Take todays largest operating systems, Microsoft Windows and Apple Mac OS X. Also, throw in the world’s largest Linux distribution, Ubuntu. Quickly, what do all of these systems have in common?
Need a hint? It involves design in their upcoming versions.
As the desktop as we know it continues to evolve, and mobile devices continue to have a larger share in peoples’ lives, there is a trend developing in each of the systems’ beta releases.
These systems are taking hints, if not total interface concepts, from their mobile counterparts.
Take for example, Windows 8. Not much has been seen of this future version, but if you look at what’s going on now with the new “Metro” style login, you can begin to see the direct correlation to Microsoft’s Windows Phone software.
Apple has been very outspoken about changing the design and function of their software in Mac OS 10.7 Lion. Steve Jobs has indicated that the next version of Apple’s operating system will be directly inspired by iOS. There will be gesture support (common iPhone and iPad swipes, taps, etc.), a “Launchpad Application Launcher” for all of your apps that will look just like your “home” page on your iPhone or iPad, and full support for the Mac App Store, which functions just like it’s mobile counterpart.
Even Ubuntu has taken much of its and design from its netbook/mobile edition for its next version. In a rather controversial move, Canonical decided to move Ubuntu away from the classic GNOME desktop environment and replace it with the Unity shell. GNOME is still there, just hidden underneath a different desktop shell that was taken directly from Ubuntu’s mobile version. The Unity shell features a very different design that includes a launcher along the left side, somewhat like Apple’s dock in Mac OS X. The system is fine-tuned for keyboard shortcuts, owing much of its usability to features learned while building a system for small screens.
So, what’s going on here?
Personally, I see this move as the next logical step in operating system design. At this point, operating system providers are looking for ways to make their systems faster and leaner in order to gain an edge over the competition. Once we reached Windows Vista, I’m sure many others including myself were tired of a bloated operating system.

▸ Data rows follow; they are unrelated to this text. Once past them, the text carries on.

Lemma ask_backend_failure_witness :
  let m := some_manager in
  let sid := py "socket-7" in
  let sdk := Backend (inr tt) (inr tt) some_stream (inl BackendError) in
  let error_text := py "stream closed" in
  let session := VStr global_session_id in
  let start := Emit (py "claudeStreamStart") {[ Server.k_sessionId := session ]} sid in
  let failure := Emit (py "claudeResponse") (Server.error_payload error_text) sid in
  let r := Server.askClaudeCode default_limits (fun _ => []) m sid some_request sdk error_text in
  (_connected (global_agent m) = false -> is_inr (connect_result sdk) = false ->
     r = (m, [start; failure]))
  /\ (_connected (global_agent m) = true \/ is_inr (connect_result sdk) = true ->
      (is_inr (query_result sdk) = false -> r.2 = [start; failure])
      /\ (is_inr (query_result sdk) = true -> is_inr (stream_end sdk) = false ->
            r.2 = [start] ++ chunk_events sid (stream_texts (stream sdk))
                  ++ [failure])).
Proof.
  apply (ask_backend_failure (fun _ => []) some_manager (py "socket-7")
           some_request (Backend (inr tt) (inr tt) some_stream (inl BackendError))
           (py "stream closed") (py "hi") []);
    vm_compute; reflexivity.
Defined.
Ltac fields :=
  cbn [service env timers next_handle events closing
       audioContext analyser microphone stream isAnalyzing analysisInterval config
       lastResults onResultCallback onErrorCallback with_service releaseNodes].

Lemma uninterruptedCleanup_released (w : World) :
  closing w = 0%nat -> uninterruptedCleanup w = released w.
Proof.
  intros Hclosing. unfold uninterruptedCleanup, released. cbn [run fold_left step].
  destruct (stopAnalysis_keeps_nodes w) as (_ & _ & _ & Hcl).
  unfold cleanup. destruct (audioContext (service (stopAnalysis w))) as [ctx|].
  - unfold cleanupResumes. fields. reflexivity.
  - unfold cleanupResumes. fields. rewrite Hcl, Hclosing. reflexivity.
Qed.

Lemma stopAnalysis_idle (w : World) : isAnalyzing (service w) = false -> stopAnalysis w = w.
Proof. intros Hoff. unfold stopAnalysis. rewrite Hoff. reflexivity. Qed.

Lemma released_twice (w : World) : released (released w) = released w.
Proof.
  pose proof (RealTimeLoop.stopAnalysis_stops w) as Hoff.
  unfold released at 1. rewrite (stopAnalysis_idle (released w)).
  - unfold released. fields. reflexivity.
  - unfold released. fields. exact Hoff.
Qed.

Lemma cleanup_suspends (w : World) :
  audioContext (service w) <> None ->
  isAnalyzing (service (cleanup w)) = false
  /\ analyser (service (cleanup w)) = analyser (service w)
  /\ timers (cleanup w) = timers (stopAnalysis w)
  /\ next_handle (cleanup w) = next_handle w
  /\ closing (cleanup w) = S (closing w).
Proof.
  intros Hctx.
  destruct (stopAnalysis_keeps_nodes w) as (Hc & Ha & Hn & Hcl).
  pose proof (RealTimeLoop.stopAnalysis_stops w) as Hoff.
  unfold cleanup. rewrite Hc.
  destruct (audioContext (service w)) as [ctx|]; [|congruence].
  fields. rewrite Hoff, Ha, Hn, Hcl. repeat split; reflexivity.
Qed.

Lemma startAnalysis_closing (w : World) (onResult : Callback) (onError : option Callback) :
  closing (startAnalysis onResult onError w) = closing w.
Proof.
  unfold startAnalysis.
  destruct (isAnalyzing (service w)); [reflexivity|].
  destruct (analyser (service w)); [reflexivity|].
  destruct onError; reflexivity.
Qed.

Lemma cleanupResumes_releases (w : World) (waiting : nat) :
  closing w = S waiting ->
  isAnalyzing (service (cleanupResumes true w)) = isAnalyzing (service w)
  /\ timers (cleanupResumes true w) = timers w
  /\ onResultCallback (service (cleanupResumes true w)) = onResultCallback (service w)
  /\ analyser (service (cleanupResumes true w)) = None.
Proof.
  intros Hw. unfold cleanupResumes. rewrite Hw. fields. repeat split; reflexivity.
Qed.

Lemma releaseNodes_fields (w : World) :
  audioContext (service (releaseNodes w)) = None
  /\ analyser (service (releaseNodes w)) = None
  /\ microphone (service (releaseNodes w)) = false
  /\ lastResults (service (releaseNodes w)) = []
  /\ isAnalyzing (service (releaseNodes w)) = isAnalyzing (service w)
  /\ onResultCallback (service (releaseNodes w)) = onResultCallback (service w)
  /\ timers (releaseNodes w) = timers w
  /\ stream (service (releaseNodes w)) = stream (service w).
Proof. unfold releaseNodes. cbn. repeat split; reflexivity. Qed.

(** [cleanup] is not one step: with an audio context it waits for
    [close()] and clears the analyser, the microphone and the history only
    afterwards.  When nothing is called in between, the service ends
    uninitialised and idle with an empty history, no timer is armed, a
    [startAnalysis] only reports "not initialized", and a second such
    cleanup changes nothing.  But a [startAnalysis] that is called during
    the wait succeeds, and once the cleanup resumes the loop is left
    analyzing with its timer armed and no analyser: no tick delivers anything
    and a further [startAnalysis] only warns that the analysis is running. *)
Theorem cleanup_waits_for_close :
  (forall w : World,
      let w' := uninterruptedCleanup w in
      analyser (service w') = None
      /\ audioContext (service w') = None
      /\ isAnalyzing (service w') = false
      /\ lastResults (service w') = []
      /\ (forall onResult onError,
            startAnalysis onResult (Some onError) w'
            = emit (ErrorDelivered onError "Real-time analysis not initialized") w')
      /\ (closing w = 0%nat -> uninterruptedCleanup w' = w'))
  /\ (forall (cfg : Config.t) (e : Env) (ops : list Op),
        timers (uninterruptedCleanup (run ops (new_world cfg e))) = [])
  /\ (forall (cfg : Config.t) (e : Env) (ops : list Op)
             (onResult : Callback) (onError : option Callback),
        let w := run ops (new_world cfg e) in
        audioContext (service w) <> None ->
        analyser (service w) <> None ->
        let w' := startDuringCleanup onResult onError w in
        isAnalyzing (service w') = true
        /\ timers w' = [next_handle w]
        /\ onResultCallback (service w') = Some onResult
        /\ analyser (service w') = None
        /\ (forall handle snapshot, fire handle snapshot w' = w')
        /\ (forall cb cbError,
              startAnalysis cb cbError w'
              = emit (ConsoleWarn "Real-time analysis already running") w')).
Proof.
  split; [|split].
  - intros w w'.
    assert (Hfields : analyser (service w') = None /\ audioContext (service w') = None
                      /\ isAnalyzing (service w') = false
                      /\ lastResults (service w') = []).
    { subst w'. unfold uninterruptedCleanup. cbn [run fold_left step].
      pose proof (RealTimeLoop.stopAnalysis_stops w) as Hoff.
      unfold cleanup.
      destruct (audioContext (service (stopAnalysis w))) as [ctx|].
      - unfold cleanupResumes, releaseNodes.
        cbn [closing service with_service analyser audioContext isAnalyzing lastResults].
        rewrite Hoff. repeat split; reflexivity.
      - unfold cleanupResumes.
        destruct (closing _); unfold releaseNodes;
          cbn [closing service with_service analyser audioContext isAnalyzing lastResults];
          rewrite Hoff; repeat split; reflexivity. }
    destruct Hfields as (Han & Hctx & Hoff & Hhist).
    split; [exact Han|]. split; [exact Hctx|]. split; [exact Hoff|].
    split; [exact Hhist|]. split.
    + intros onResult onError. unfold startAnalysis. rewrite Hoff, Han. reflexivity.
    + intros Hclosing. subst w'.
      rewrite (uninterruptedCleanup_released w Hclosing).
      rewrite (uninterruptedCleanup_released (released w)).
      * apply released_twice.
      * unfold released. fields.
        destruct (stopAnalysis_keeps_nodes w) as (_ & _ & _ & Hcl).
        rewrite Hcl. exact Hclosing.
  - intros cfg e ops. unfold uninterruptedCleanup.
    pose proof (@RealTimeLoop.run_one_timer [Cleanup; CleanupResumes true] _
                  (proj1 (reachable_invariants cfg e ops))) as [_ H].
    assert (Hoff : isAnalyzing
                     (service (run [Cleanup; CleanupResumes true]
                                   (run ops (new_world cfg e)))) = false).
    { cbn [run fold_left step].
      pose proof (RealTimeLoop.stopAnalysis_stops (run ops (new_world cfg e))) as Hoff.
      unfold cleanup.
      destruct (audioContext (service (stopAnalysis _))).
      - unfold cleanupResumes. cbn. exact Hoff.
      - unfold cleanupResumes. destruct (closing _); cbn; exact Hoff. }
    rewrite Hoff in H. apply H.
  - intros cfg e ops onResult onError w Hctx Han w'.
    destruct (reachable_invariants cfg e ops) as [Hone _]. fold w in Hone.
    pose proof (@RealTimeLoop.step_one_timer _ StopAnalysis Hone) as [_ Hstop].
    cbn [step] in Hstop.
    rewrite (RealTimeLoop.stopAnalysis_stops w) in Hstop.
    destruct Hstop as [_ Htimers].
    destruct (cleanup_suspends w Hctx) as (Hoff & Ha & Ht & Hn & Hcl).
    rewrite <- Ha in Han.
    destruct (start_from_idle (cleanup w) onResult onError Hoff Han)
      as ((_ & Hon & Hcb & _) & _ & Ht2 & _).
    pose proof (startAnalysis_closing (cleanup w) onResult onError) as Hcl2.
    rewrite Hcl in Hcl2.
    destruct (cleanupResumes_releases _ _ Hcl2) as (Hon3 & Ht3 & Hcb3 & Han3).
    subst w'. unfold startDuringCleanup. cbn [run fold_left step].
    assert (Hon' : isAnalyzing
                     (service (cleanupResumes true
                                 (startAnalysis onResult onError (cleanup w)))) = true)
      by (rewrite Hon3; exact Hon).
    assert (Htimers' : timers (cleanupResumes true
                                 (startAnalysis onResult onError (cleanup w)))
                       = [next_handle w])
      by (rewrite Ht3, Ht2, Ht, Htimers, Hn; reflexivity).
    rewrite <- Hcb3 in Hcb.
    set (w3 := cleanupResumes true (startAnalysis onResult onError (cleanup w))) in *.
    split; [exact Hon'|]. split; [exact Htimers'|]. split; [exact Hcb|].
    split; [exact Han3|]. split.
    + intros handle snapshot. unfold fire, performRealTimeAnalysis. rewrite Han3.
      destruct (existsb _ _); reflexivity.
    + intros cb cbError. unfold startAnalysis. rewrite Hon'. reflexivity.
Qed.
(** * Registration form backend: validator, submission pipeline, CSV export

    A shallow embedding of the Appwrite function [src/functions/index.cjs]
    (validator [isValidFormData], [verifyCaptcha], [validateAdminKey] and the
    routes of [module.exports]) and of the Express routes [/submit] and
    [/to_csv] of [src/services/server.ts].

    JavaScript values are an inductive type, objects are association lists in
    insertion order, the document store and the sequence of store calls are an
    explicit state threaded through a small state-and-exception monad.
    Logging calls ([log], [error], [console.error]) have no effect on any
    response or on the store and are left out. *)

From Stdlib Require Import String Ascii List ZArith NArith Bool Lia QArith.
From Stdlib Require Import DecimalString.
Import ListNotations.

Local Open Scope string_scope.
Local Open Scope Z_scope.

(* ===================================================================== *)
(** ** JavaScript values *)
(* ===================================================================== *)

(** Strings are sequences of code units; the model covers code units below
    256.  Numbers that reach the code as JSON are modelled as integers (the
    form's [roll_number]); a [Date] is its time value in milliseconds. *)
#[warnings="-register-all"]
Inductive jsval : Type :=
| JUndefined
| JNull
| JBool (b : bool)
| JNum (n : Z)
| JStr (s : string)
| JDate (ms : Z)
| JArr (xs : list jsval)
| JObj (fields : list (string * jsval)).

(** The result of the [typeof] operator. *)
Inductive jstype : Type :=
| TUndefined | TObject | TBoolean | TNumber | TString.

Definition typeof (v : jsval) : jstype :=
  match v with
  | JUndefined => TUndefined
  | JNull => TObject
  | JBool _ => TBoolean
  | JNum _ => TNumber
  | JStr _ => TString
  | JDate _ => TObject
  | JArr _ => TObject
  | JObj _ => TObject
  end.

Definition jstype_eqb (a b : jstype) : bool :=
  match a, b with
  | TUndefined, TUndefined | TObject, TObject | TBoolean, TBoolean
  | TNumber, TNumber | TString, TString => true
  | _, _ => false
  end.

(** ToBoolean: what [!v] and [v && ...] look at. *)
Definition truthy (v : jsval) : bool :=
  match v with
  | JUndefined => false
  | JNull => false
  | JBool b => b
  | JNum n => negb (n =? 0)
  | JStr s => negb (s =? "")%string
  | JDate _ => true
  | JArr _ => true
  | JObj _ => true
  end.

Definition is_undefined (v : jsval) : bool :=
  match v with JUndefined => true | _ => false end.

Definition is_null (v : jsval) : bool :=
  match v with JNull => true | _ => false end.

(** [v === w] for a value read from one object and a value read from
    another: primitives compare by value, two objects are never the same
    reference. *)
Definition strict_eq (v w : jsval) : bool :=
  match v, w with
  | JUndefined, JUndefined => true
  | JNull, JNull => true
  | JBool a, JBool b => Bool.eqb a b
  | JNum a, JNum b => a =? b
  | JStr a, JStr b => (a =? b)%string
  | _, _ => false
  end.
Lemma loop_sleeps_none {A} (fn : operation A) retries (delay : pyfloat) :
  forall fuel attempt last,
  ((forall k, (1 <= k)%Z -> exists e, time_sleep (wait_value delay k) = SleepRaised e)
   \/ (retries - 1 <= Z.of_nat attempt)%Z) ->
  sleeps (snd (retry_loop fn retries delay attempt fuel last)) = [].
Proof.
  induction fuel as [|fuel IH]; intros attempt last Hnone.
  - destruct last; reflexivity.
  - cbn [retry_loop]. destruct (fn attempt) as [v|e]; [reflexivity|].
    destruct (negb (caught_by_with_retry e)); [reflexivity|].
    destruct (negb (_is_retryable e)); [reflexivity|].
    destruct (Z.of_nat attempt <? retries - 1)%Z eqn:Hlt.
    + destruct Hnone as [Hd|Hge]; [|apply Z.ltb_lt in Hlt; lia].
      destruct (Hd (Z.of_nat attempt + 1)%Z ltac:(lia)) as [e' He'].
      rewrite He'. reflexivity.
    + specialize (IH (S attempt) (Some e)).
      destruct (retry_loop fn retries delay (S attempt) fuel (Some e)) as [r tr].
      apply IH. destruct Hnone as [Hd|Hge]; [left; exact Hd|right; lia].
Qed.

Lemma loop_sleeps {A} (fn : operation A) retries (delay : Q) : forall fuel attempt last,
  exists m, sleeps (snd (retry_loop fn retries delay attempt fuel last))
            = map (wait_of delay) (seq (S attempt) m).
Proof.
  induction fuel as [|fuel IH]; intros attempt last.
  - exists O. destruct last; reflexivity.
  - cbn [retry_loop]. destruct (fn attempt) as [v|e]; [exists O; reflexivity|].
    destruct (negb (caught_by_with_retry e)); [exists O; reflexivity|].
    destruct (negb (_is_retryable e)); [exists O; reflexivity|].
    destruct (Z.of_nat attempt <? retries - 1)%Z eqn:Hlt.
    + destruct (time_sleep (wait_value delay (Z.of_nat attempt + 1))) as [w|e'] eqn:Hs;
        [|exists O; reflexivity].
      apply time_sleep_slept in Hs as [Hw _]. cbn [wait_value] in Hw.
      injection Hw as Hw.
      destruct (IH (S attempt) (Some e)) as [m Hm].
      destruct (retry_loop fn retries delay (S attempt) fuel (Some e)) as [r tr].
      exists (S m). cbn [snd sleeps] in *. rewrite Hm. cbn [seq map].
      unfold wait_of. rewrite Nat2Z.inj_succ, <- Hw. reflexivity.
    + exists O. apply Z.ltb_ge in Hlt.
      assert (Hge : (retries - 1 <= Z.of_nat (S attempt))%Z) by lia.
      pose proof (loop_sleeps_none fn retries delay fuel (S attempt) (Some e)
                    (or_intror Hge)) as Hn.
      destruct (retry_loop fn retries delay (S attempt) fuel (Some e)) as [r tr].
      exact Hn.
Qed.
(** Python's [sum]: starts from 0 and adds from the left. *)
Definition py_sum (l : list Qc) : Qc := fold_left Qcplus l 0.

(** Python's [a / b]. *)
Definition truediv (a b : Qc) : result Qc :=
  if bool_decide (b = 0) then Raise ZeroDivisionError else Ok (a / b).

(** Nearest integer, ties to the even one, as Python 3 rounds. *)
Definition round_half_even (y : Q) : Z :=
  let f := Qfloor y in
  match Qcompare (y - inject_Z f) (1 # 2) with
  | Lt => f
  | Gt => (f + 1)%Z
  | Eq => if Z.even f then f else (f + 1)%Z
  end.

(** Python's [round(x, ndigits)]. *)
Definition py_round (x : Qc) (ndigits : nat) : Qc :=
  let scale := inject_Z (10 ^ Z.of_nat ndigits) in
  Q2Qc (inject_Z (round_half_even (x * scale)%Q) / scale)%Q.

(** ** The filing document (JSON of the filing detail provider) *)

Record amounts : Type := {
  am_shares : option Qc;
  am_pricePerShare : option Qc
}.

Record ownership_nature : Type := {
  on_directOrIndirectOwnership : option string;
  on_natureOfOwnership : option string
}.

Record post_transaction_amounts : Type := {
  pta_sharesOwnedFollowingTransaction : option Qc
}.

Record coding : Type := {
  cd_code : option string
}.

Record transaction : Type := {
  tx_coding : option coding;
  tx_amounts : option amounts;
  tx_ownershipNature : option ownership_nature;
  tx_postTransactionAmounts : option post_transaction_amounts
}.

Record holding : Type := {
  hd_postTransactionAmounts : option post_transaction_amounts
}.

Record non_derivative_table : Type := {
  ndt_transactions : option (list transaction);
  ndt_holdings : option (list holding)
}.

Record issuer : Type := {
  is_tradingSymbol : option string;
  is_name : option string;
  is_cik : option string
}.

Record relationship : Type := {
  rel_isOfficer : option bool;
  rel_officerTitle : option string
}.

Record reporting_owner : Type := {
  ro_name : option string;
  ro_relationship : option relationship
}.

Record insider_trade : Type := {
  it_id : option string;
  it_accessionNo : option string;
  it_periodOfReport : option string;
  it_filedAt : option string;
  it_link : option string;
  it_issuer : option issuer;
  it_reportingOwner : option reporting_owner;
  it_nonDerivativeTable : option non_derivative_table
}.

(** ** The normalized trade (one dictionary of [results]) *)

Record normalized_trade : Type := {
  filling : string;
  ticker : string;
  cik : string;
  q : string;
  sector : string;
  market_cap : string;
  accessionNo : string;
  periodOfReport : string;
  transaction_type : string;
  ceo_name : string;
  company_name : string;
  total_shares : Qc;
  share_price : Qc;
  disclosed_date : string;
  total_amount_spent : Qc;
  total_shares_after_transaction : Qc;
  link : option string;
  change_in_shares_percentage : Qc;
  one_week_return : option Qc;
  one_month_return : option Qc;
  six_months_return : option Qc
}.

Global Instance exn_eq_dec : EqDecision exn.
Proof. solve_decision. Defined.
Global Instance result_eq_dec {A} `{EqDecision A} : EqDecision (result A).
Proof. solve_decision. Defined.
Global Instance post_transaction_amounts_eq_dec : EqDecision post_transaction_amounts.
Proof. solve_decision. Defined.
Global Instance normalized_trade_eq_dec : EqDecision normalized_trade.
Proof. solve_decision. Defined.

(** ** [app/internals/formatters.py] *)

Section Extractor.
(** The two tables of [app/internals/constants.py], taken as parameters:
    each maps a category to the tickers it holds. *)
Context (sectors_with_ticker market_cap_with_ticker : dict string (list string)).

Fixpoint first_key_holding (ticker : string) (items : dict string (list string)) : string :=
  match items with
  | [] => "N/A"
  | (key, value) :: items' =>
      if bool_decide (ticker ∈ value) then key else first_key_holding ticker items'
  end.

Definition get_sector (ticker : string) : string :=
  first_key_holding ticker sectors_with_ticker.

Definition get_market_cap (ticker : string) : string :=
  first_key_holding ticker market_cap_with_ticker.
(** * The HHL algorithm of qiskit.aqua: circuit assembly and result extraction

    A shallow embedding of [qiskit/aqua/algorithms/single_sample/hhl/hhl.py]
    (class [HHL]) and the properties its specification states about it.

    Conventions of the embedding.
    - A Python call that may raise returns a [result]; methods of [HHL] that
      read or write [self] live in the monad [M] (state that survives an
      exception, as the attributes of a Python object do).
    - numpy scalars are idealised: a finite float64 is a real number, a
      finite complex128 a pair of reals, and rounding is ignored, except in
      the test [np.log2(n) % 1] of [init_params], whose outcome rests on
      the rounding of the logarithm to float64.  The other IEEE feature
      that is kept is the non-finite value: numpy does not
      raise on a division by zero, it yields inf or nan (and a warning), and
      every later operation on such a value is modelled as non-finite again.
      [None] stands for any non-finite value, [Some x] for the finite [x].
    - numpy arrays are values: the code applies no in-place operation to an
      array, so that two names for one array cannot be told apart.
    - Code of other packages (the pluggable components, the backend, the
      tomography helpers of qiskit.tools.qcvv, numpy.linalg) is a parameter:
      a record of functions, one per method that [HHL] calls. *)

From Stdlib Require Import Reals Lra ZArith Lia Ascii.
From stdpp Require Import gmap strings list pretty sorting.
(** * Localflare: the binding-sharing sidecar

    A shallow embedding of three pieces of the repository:

    - the configuration synthesizer ([setupLocalflareDir], imported by the
      CLI from [./shadow-config.js]),
    - the sidecar worker (the Hono application whose catch-all handler
      proxies to [env.USER_WORKER] and records traffic),
    - the process supervisor (the two [cac] commands of the CLI: the default
      command and [attach]).

    JavaScript numbers that the code only prints or compares are integers
    here ([Z]); strings are [string]; [undefined]/[null] are [None].
    Console colouring ([picocolors]) and the leading glyphs of the console
    messages are left out of the message texts. *)

From Stdlib Require Import String Ascii List ZArith Bool Arith Lia DecimalString.
Import ListNotations.
Open Scope string_scope.
Open Scope list_scope.

(** String concatenation, [a + b] and template literals of the source. *)
Infix "+++" := String.append (right associativity, at level 60).

(* ===================================================================== *)
(** ** JavaScript string helpers *)
(* ===================================================================== *)

Module Js.

(** [hay.includes(needle)] *)
Fixpoint includes (needle hay : string) : bool :=
  match hay with
  | EmptyString => String.prefix needle EmptyString
  | String _ rest => String.prefix needle hay || includes needle rest
  end.

(** [hay.startsWith(p)] *)
Definition startsWith (p hay : string) : bool := String.prefix p hay.

(** [String(n)] and [`${n}`] for an integer [n] *)
Definition showZ (n : Z) : string := NilZero.string_of_int (Z.to_int n).

(** JavaScript truthiness of an optional string: [undefined] and the
    empty string are falsy. *)
Definition truthy (s : option string) : bool :=
  match s with
  | Some (String _ _) => true
  | _ => false
  end.

(** [arr.join(sep)] *)
Fixpoint join (sep : string) (l : list string) : string :=
  match l with
  | [] => ""
  | [x] => x
  | x :: rest => x +++ sep +++ join sep rest
  end.

End Js.

(* ===================================================================== *)
(** ** Manifests and the configuration synthesizer *)
(* ===================================================================== *)

Module Manifest.

Inductive BindingKind :=
| StorageDb
| Kv
| ObjectBucket
| StatefulObjectClass
| QueueProducer
| QueueConsumer
| PlainVariable.

Record BindingDeclaration := mkDecl {
  kind : BindingKind;
  bindingName : string;
  resourceIdentifier : string
}.

(** Ordered declarations plus process metadata. *)
Record ResourceManifest := mkManifest {
  name : string;
  entryPoint : string;
  bindings : list BindingDeclaration
}.

(** The binding through which the sidecar reaches the user process; the
    worker reads it as [c.env.USER_WORKER]. *)
Record ServiceReference := mkServiceRef {
  sr_binding : string;
  sr_service : string
}.

Record CompanionManifest := mkCompanion {
  cm_bindings : list BindingDeclaration;
  cm_serviceReference : option ServiceReference
}.

Definition kind_eqb (a b : BindingKind) : bool :=
  match a, b with
  | StorageDb, StorageDb | Kv, Kv | ObjectBucket, ObjectBucket
  | StatefulObjectClass, StatefulObjectClass
  | QueueProducer, QueueProducer | QueueConsumer, QueueConsumer
  | PlainVariable, PlainVariable => true
  | _, _ => false
  end.

Definition isVariable (d : BindingDeclaration) : bool :=
  kind_eqb (kind d) PlainVariable.

Definition kind_eq_dec (a b : BindingKind) : {a = b} + {a <> b}.
Proof. decide equality. Defined.

Definition decl_eq_dec (a b : BindingDeclaration) : {a = b} + {a <> b}.
Proof. decide equality; try apply string_dec; apply kind_eq_dec. Defined.

Inductive SetupError :=
| ManifestNotFound
| ManifestInvalid
| WorkDirUnwritable.
(** * EMIR accuracy reporting: schema, validation queries, scoring and infrastructure

    A shallow embedding of the EMIR REFIT accuracy-reporting repository:
    - the Glue table schema of [lib/emir-glue-catalog.ts];
    - the Athena validation queries and the scoring logic of
      [emir-accuracy-report-guide.md];
    - the configuration, naming, storage, database and stack constructs
      of [lib/];
    - the pipeline state machine, which the repository does not contain
      yet, after the specification.

    SQL values are modelled with [option] ([None] is SQL NULL) and SQL
    conditions with three-valued logic.  JavaScript numbers are rationals
    extended with the two infinities and NaN.  The arithmetic of module
    [JS] is exact; module [Binary64] rounds every result to the nearest
    double, and the facts that depend on rounding are stated about the
    definitions that use it. *)

From Stdlib Require Import ZArith QArith Qminmax Qabs Qround Qpower Lia Lqa Ascii.
From stdpp Require Import base list strings gmap.

Close Scope Q_scope.
Open Scope Z_scope.

(* ===================================================================== *)
(** ** The Glue Data Catalog ([lib/emir-glue-catalog.ts])                 *)
(* ===================================================================== *)

Module GlueCatalog.

(** One element of the array returned by [getEmirFieldSchema]:
    [{ name: string; type: string; comment?: string }]. *)
Record Column := {
  name : string;
  type : string;
  comment : option string;
}.

(** [tableInput] of the [CfnTable] built in the constructor (the fields
    that carry the schema; the SerDe parameters are constants). *)
Record TableInput := {
  tableName : string;
  description : string;
  tableType : string;
  location : string;
  columns : list Column;
  partitionKeys : list Column;
}.

Record CfnTable := {
  catalogId : string;
  databaseName : string;
  tableInput : TableInput;
}.
(** * CityLearn [Building]: per-time-step energy balance, bounds, observations

    A shallow embedding of [src/citylearn/building.py] (classes [Building]
    and [LSTMDynamicsBuilding]) and of the data classes of
    [src/citylearn/data.py].

    - Python numbers are [pynum]: an unbounded [int] or an IEEE-754 binary64
      [float] (the specification floats of the Standard Library, with
      NaN, infinities and signed zeros).
    - Python exceptions are the [Raise] results of the [result] monad.
    - numpy arrays and Python lists are lists, indexed with [index]
      ([IndexError] out of range).
    - The device and storage models of [citylearn.energy_model] are used
      through their capability contracts, the classes [StorageModel],
      [BatteryModel], [HeatPumpModel], [ElectricHeaterModel], [PVModel]. *)

From Stdlib Require Import ZArith String Ascii SpecFloat.
From stdpp Require Import base option list strings gmap.

Local Open Scope string_scope.
Local Open Scope list_scope.

(** ** Numbers *)

Module Py.

Definition prec : Z := 53%Z.
Definition emax : Z := 1024%Z.

Inductive pynum :=
  | PyInt (n : Z)
  | PyFloat (x : spec_float).

(** [float(n)]: round to nearest, ties to even.  (Python raises
    [OverflowError] where this yields an infinity; the integers of the
    building code are the literals 0 and -1.) *)
Definition float_of_Z (n : Z) : spec_float := binary_normalize prec emax n 0%Z false.

Definition to_float (a : pynum) : spec_float :=
  match a with
  | PyInt n => float_of_Z n
  | PyFloat x => x
  end.

Definition nan : pynum := PyFloat S754_nan.

(** Float literals. *)
Definition flt (n : Z) : pynum := PyFloat (float_of_Z n).

Definition add (a b : pynum) : pynum :=
  match a, b with
  | PyInt m, PyInt n => PyInt (m + n)%Z
  | _, _ => PyFloat (SFadd prec emax (to_float a) (to_float b))
  end.

Definition sub (a b : pynum) : pynum :=
  match a, b with
  | PyInt m, PyInt n => PyInt (m - n)%Z
  | _, _ => PyFloat (SFsub prec emax (to_float a) (to_float b))
  end.

Definition mul (a b : pynum) : pynum :=
  match a, b with
  | PyInt m, PyInt n => PyInt (m * n)%Z
  | _, _ => PyFloat (SFmul prec emax (to_float a) (to_float b))
  end.

Definition neg (a : pynum) : pynum :=
  match a with
  | PyInt n => PyInt (- n)%Z
  | PyFloat x => PyFloat (SFopp x)
  end.

Definition abs (a : pynum) : pynum :=
  match a with
  | PyInt n => PyInt (Z.abs n)
  | PyFloat x => PyFloat (SFabs x)
  end.

(** [a < b], [a <= b], [a > b]: false as soon as one side is NaN.  An
    integer meets a float as the float of the same value (exact up to
    2^53). *)
Definition lt (a b : pynum) : bool :=
  match a, b with
  | PyInt m, PyInt n => Z.ltb m n
  | _, _ => SFltb (to_float a) (to_float b)
  end.

Definition le (a b : pynum) : bool :=
  match a, b with
  | PyInt m, PyInt n => Z.leb m n
  | _, _ => SFleb (to_float a) (to_float b)
  end.

Definition gt (a b : pynum) : bool := lt b a.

At the same time, mobile devices such as iPhones, iPads, and Android devices have all become extremely familiar and mainstream. Since mobile devices are small and do not have the same capabilities as laptops and desktops, they needed software that was both lightweight, efficient, and easy to use.
Those three features of mobile operating systems are the same as what operating system providers are looking for to place in their own laptop and desktop systems today. Those features will be implemented in future versions of the major operating systems in order to gain better performance and a more efficient (in terms of usability) desktop experience. Such a blend is an interesting turn of events in the evolution of the modern desktop. Only one question remains — How far will such blending of mobile and traditional go?